As chiral ligands for transition metal complex catalyzed asymmetric reactions, various kinds of chiral ferrocenylphosphines, which have planar chirality due to 1,2-unsymmetrically substituted ferrocene structure and also have a functional group on the side chain of the ferrocene nucleus, were prepared. (S)-N,N-dimethyl-1-[(R)-2-(diphenylphosphino)ferrocenyl]ethylamine [(S)-(R)-PPFA], (S)-N,N-dimethyl-1-[(R)-1′,2-bis(diphenylphosphino)ferrocenyl]ethylamine [(S)-(R)-BPPFA], and their dimethylphosphino derivatives were prepared by way of lithiation of optically resolved N,N-dimethyl-1-ferrocenylethylamine.
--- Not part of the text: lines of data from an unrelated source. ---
(** X3.  Lines 185-192 of [run] against [str].  For every natural number [n]
    the line made of port, colon, blank and the decimal of [n] matches the
    port pattern with the digits of [n] as its group, whatever follows the
    digits as long as it is no digit, and [int] turns the group back into
    [n]; so a config file made of that one line makes port discovery
    return [n] at the first read.  The port is not checked against any
    range. *)
Theorem X_port_line_round_trip :
  forall n,
    0 <= n ->
    (forall rest,
        head_fails PyStr.is_digit rest ->
        Re.match_port ("port: " +++ PyStr.str n +++ rest) = Some (PyStr.str n)) /\
    PyStr.int (PyStr.str n) = n /\
    (forall w fuel l,
        cfg_read w 0 = Some ("port: " +++ PyStr.str n +++ PyStr.nl) ->
        read_port w (S fuel) l
        = Some (Ret n, l, [EReadCfg ("port: " +++ PyStr.str n +++ PyStr.nl)])).
Proof.
  intros n Hn. destruct (str_digits n Hn) as [Hdig Hne].
  assert (Hmatch : forall rest,
             head_fails PyStr.is_digit rest ->
             Re.match_port ("port: " +++ PyStr.str n +++ rest)
             = Some (PyStr.str n)).
  { intros rest Hrest. unfold Re.match_port.
    rewrite (strip_prefix_append "port: " (PyStr.str n +++ rest)).
    rewrite (take_while_append _ _ _ Hdig Hrest).
    destruct (PyStr.str n); [contradiction | reflexivity]. }
  split; [exact Hmatch|]. split; [apply int_str; exact Hn|].
  intros w fuel l Hread.
  unfold read_port. cbn [read_port_loop]. change (-1 <? 0) with true. cbv iota.
  rewrite Hread, bind_emit.
  assert (Hlines : PyStr.readlines ("port: " +++ PyStr.str n +++ PyStr.nl)
                   = ["port: " +++ PyStr.str n +++ PyStr.nl]).
  { unfold PyStr.readlines.
    rewrite <- (append_assoc_r "port: " (PyStr.str n) PyStr.nl).
    rewrite readlines_from_line; [reflexivity|].
    rewrite all_chars_append. rewrite (digits_no_newline _ Hdig). reflexivity. }
  rewrite Hlines. cbn [scan_port].
  rewrite (Hmatch PyStr.nl ltac:(reflexivity)), (int_str n Hn).
  rewrite read_port_loop_done by exact Hn. reflexivity.
Qed.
The 1-(dimethylamino)ethyl group on the ferrocenylphosphines was converted stereospecifically by nucleophilic substitution reactions into 1-methoxy-, 1-hydroxy-, 1-diphenylphosphino-, and several 1-(dialkylamino)ethyl groups. 1-Diphenylphosphino-2-(dimethylaminomethyl)ferrocene (FcPN) was optically resolved via its phosphine sulfide dibenzoyltartaric acid salt. The relationship between CD spectra of the chrial ferrocenylphosphines and the configuration of their planar chirality is discussed.